** Supplied material follows **

(** [formatDate] and [formatTime] go through the host's [Date], whose
    parsing and time zone are not part of the sources.  [toISOString v] is
    [new Date(v).toISOString()] and [toTimeString v] is
    [new Date(v).toTimeString()], with [None] where the expression throws:
    [new Date(v)] throws when the conversion of [v] to a primitive does,
    and [toISOString] throws a [RangeError] on an invalid date.  Either
    exception is caught by the [catch] block. *)
Section Host.

Variable toISOString : value -> option jstring.
Variable toTimeString : value -> option jstring.

(** [formatDate(dateString)] *)
Definition formatDate (dateString : value) : result value :=
  if negb (truthy dateString) then Ok VNull
  else
    match toISOString dateString with
    | Some iso => Ok (VStr (nth 0 (split_on 84%N iso) []))
    | None =>
      s <- as_string dateString ;;
      Ok (js_or (VStr (nth 0 (split_on 32%N s) [])) dateString)
    end.

(** [formatTime(dateString)] *)
Definition formatTime (dateString : value) : result value :=
  if negb (truthy dateString) then Ok VNull
  else
    match toTimeString dateString with
    | Some t => Ok (VStr (nth 0 (split_on 32%N t) []))
    | None =>
      s <- as_string dateString ;;
      Ok (match first_time s with
          | Some m => VStr m
          | None => VNull
          end)
    end.

(** The object returned by [mapToCustomStructure] *)
Record MappedRecord : Type := mkMappedRecord {
  brand_name : jstring;
  street_number : value;
  street_name : value;
  city : value;
  state : value;
  zipcode : value;
  date_field : value;
  time_field : value;
  tax_field_1 : value;
  tax_field_2 : value;
  total_price_field : value;
  items : list MappedItem;
  original_merchant : value;
  phone : value;
  raw_address : value;
  confidence_score : float
}.

(** [mapToCustomStructure(tabScannerData)] *)
Definition mapToCustomStructure (tabScannerData : value) : result MappedRecord :=
  rawData <- get tabScannerData "rawData" ;;
  res <- (if is_nullish rawData then Ok VUndef else get rawData "result") ;;
  if negb (truthy res) then Throw (Error (js "No TabScanner result data found"))
  else
    addressData <- parseAddress res ;;
    taxData <- parseTaxes res ;;
    itemsData <- mapItems res ;;
    establishment <- get res "establishment" ;;
    brand <- (s <- as_string (js_or establishment (VStr [])) ;; Ok (normalizeBrandName s)) ;;
    dateISO <- get res "dateISO" ;;
    d1 <- (if truthy dateISO then Ok dateISO else get res "date") ;;
    date_f <- formatDate d1 ;;
    time_f <- formatTime d1 ;;
    tot <- get res "total" ;;
    phoneNumber <- get res "phoneNumber" ;;
    addr <- get res "address" ;;
    conf <- calculateOverallConfidence res ;;
    Ok (mkMappedRecord brand
          (a_street_number addressData) (a_street_name addressData)
          (a_city addressData) (a_state addressData) (a_zipcode addressData)
          date_f time_f (fst taxData) (snd taxData) (js_or tot (VNum zero))
          itemsData establishment phoneNumber addr conf).

End Host.

End CustomFieldMapper.

(** * Vocabulary of the properties

    The notions in which the properties are stated (in the words of the
    specification where it has words for them) and the inputs at which they
    are evaluated. *)

Section ConversionNotions.

(** The conversion of [v] to a string, or to a primitive, does not throw:
    [v] is not an object with an own [toString], nor an array that holds
    one at any depth. *)
Fixpoint convertible (v : value) : bool :=
  match v with
  | VArr l =>
    (fix all (l : list value) : bool :=
       match l with
       | [] => true
       | x :: tl => convertible x && all tl
       end) l
  | VObj fields => negb (has_own "toString" fields)
  | _ => true
  end.

(** The string that [ToString] gives when it does not throw *)
Fixpoint string_form (v : value) : jstring :=
  match v with
  | VUndef => js "undefined"
  | VNull => js "null"
  | VBool b => if b then js "true" else js "false"
  | VNum x => Number_toString x
  | VStr s => s
  | VArr l =>
    (fix join (l : list value) : jstring :=
       match l with
       | [] => []
       | x :: tl =>
         let sx := match x with VUndef | VNull => [] | _ => string_form x end in
         match tl with
         | [] => sx
         | _ => sx ++ [44%N] ++ join tl
         end
       end) l
  | VObj _ => js "[object Object]"
  end.

(** The primitive, the number, the sum and the quotient that [ToPrimitive],
    [ToNumber], [+] and [/] give when they do not throw *)
Definition primitive_form (v : value) : value :=
  match v with
  | VArr _ | VObj _ => VStr (string_form v)
  | _ => v
  end.

Definition number_form (v : value) : float := number_of_primitive (primitive_form v).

** End of Supplied material **

> **Task objective**
From the line containing "specification where it" to the last line of the records above, please write out every line exactly and add nothing.

> **Exercise output**
    specification where it has words for them) and the inputs at which they
    are evaluated. *)

Section ConversionNotions.

(** The conversion of [v] to a string, or to a primitive, does not throw:
    [v] is not an object with an own [toString], nor an array that holds
    one at any depth. *)
Fixpoint convertible (v : value) : bool :=
  match v with
  | VArr l =>
    (fix all (l : list value) : bool :=
       match l with
       | [] => true
       | x :: tl => convertible x && all tl
       end) l
  | VObj fields => negb (has_own "toString" fields)
  | _ => true
  end.

(** The string that [ToString] gives when it does not throw *)
Fixpoint string_form (v : value) : jstring :=
  match v with
  | VUndef => js "undefined"
  | VNull => js "null"
  | VBool b => if b then js "true" else js "false"
  | VNum x => Number_toString x
  | VStr s => s
  | VArr l =>
    (fix join (l : list value) : jstring :=
       match l with
       | [] => []
       | x :: tl =>
         let sx := match x with VUndef | VNull => [] | _ => string_form x end in
         match tl with
         | [] => sx
         | _ => sx ++ [44%N] ++ join tl
         end
       end) l
  | VObj _ => js "[object Object]"
  end.

(** The primitive, the number, the sum and the quotient that [ToPrimitive],
    [ToNumber], [+] and [/] give when they do not throw *)
Definition primitive_form (v : value) : value :=
  match v with
  | VArr _ | VObj _ => VStr (string_form v)
  | _ => v
  end.

Definition number_form (v : value) : float := number_of_primitive (primitive_form v).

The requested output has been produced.